Arizona has supported innovations in EV technologies, and has recognized additional opportunities to further encourage an increased market penetration of EVs. In December 2018, the ACC adopted a new policy statement to encourage regulated utilities to implement rates and pilot programs to support the increased deployment of EVs, EV charging infrastructure and the widespread electrification of transportation in Arizona. The ACC has stated it will continue to work with industry stakeholders to improve these programs.

Another area of innovation is through blockchain-based solutions.

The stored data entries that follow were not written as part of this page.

(** Two workers with copies of one initiation: both check it before either records
    it, and it is accepted twice; a third copy is not. *)
Definition toyOutcomes : list outcome :=
  [Checked (50 * second) (toyInitiation 10) (Some toyChecked); Checked (50 * second) (toyInitiation 10) (Some toyChecked);
   Recorded (51 * second) toyChecked; Recorded (52 * second) toyChecked;
   Checked (60 * second) (toyInitiation 10) None].

Lemma check_same `{C : Crypto} w msg v : keyMapValid (dev w) -> fst <$> checkInitiation msg w = Some v -> checkInitiation msg w = Some (v, w).
Proof.
  intros Hv E. destruct (runs_exists _ _ _ (checkInitiation_spec w msg Hv)) as (v' & w' & E' & -> & _).
  rewrite E' in E |- *. by injection E as <-.
Qed.
Lemma toyRecord_some now w : bool_decide (is_Some (recordInitiation toyChecked (w <| w_now := now |>))) = true ->
  recordInitiation toyChecked (w <| w_now := now |>) = Some (tt, toyRecord now w).
Proof. unfold toyRecord. by destruct (recordInitiation _ _) as [[[] w']|]. Qed.
Lemma toyB_valid : keyMapValid (dev toyB).
Proof.
  intros pk p Hk. change (d_keyMap (dev toyB)) with ({[publicKey keyA := 1%positive]} : gmap bytes peer_id) in Hk.
  apply lookup_singleton_Some in Hk as [_ <-]. vm_compute. by eexists.
Qed.
Lemma recordInitiation_valid `{C : Crypto} v w w' : recordInitiation v w = Some (tt, w') -> keyMapValid (dev w) -> keyMapValid (dev w').
Proof.
  intros E Hv. destruct (d_peers (dev w) !! ci_peer v) as [x|] eqn:Ex.
  - refine (runs_Some _ _ _ _ (fun _ w' => keyMapValid (dev w')) E _). eapply recordInitiation_runs; [exact Ex|].
    intros pk p Hp. apply lookup_insert_is_Some'. right. by eapply Hv.
  - unfold recordInitiation, getPeer in E. rewrite bind_eq, Ex in E. done.
Qed.
Lemma toyRecord_valid now w : keyMapValid (dev w) -> keyMapValid (dev (toyRecord now w)).
Proof.
  intros Hv. unfold toyRecord. destruct (recordInitiation toyChecked (w <| w_now := now |>)) as [[[] w']|] eqn:E; [|done].
  by eapply recordInitiation_valid.
Qed.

The Public Utilities Commission of Nevada recently solicited comments on the use of alternative methods of tracking Portfolio Energy Credits. One of these suggested alternatives is blockchain management, previously associated with bitcoin, which is impacting how power is traded by offering peer-to-peer and wholesale transactions, differing from the typical utility-dominant structure. Blockchain offers the ability to create an auditable and automated record of energy generation and consumption, resulting in both cost savings and energy efficiency. There are many applications for the blockchain technology that will continue to be implemented in the energy sector, with potential to vastly change the current structure of the markets.

With all of these potential opportunities for change, it will require strength in collaboration and coordination among regulators and stakeholders to produce the certainty needed to support a thriving energy industry. The AEC will continue to work with all stakeholders to provide a reasonable voice in reducing barriers to development by supporting certainty and consistency of policy.

 

Michelle De Blasi is a director at Fennemore Craig and executive director of the Arizona Energy Consortium.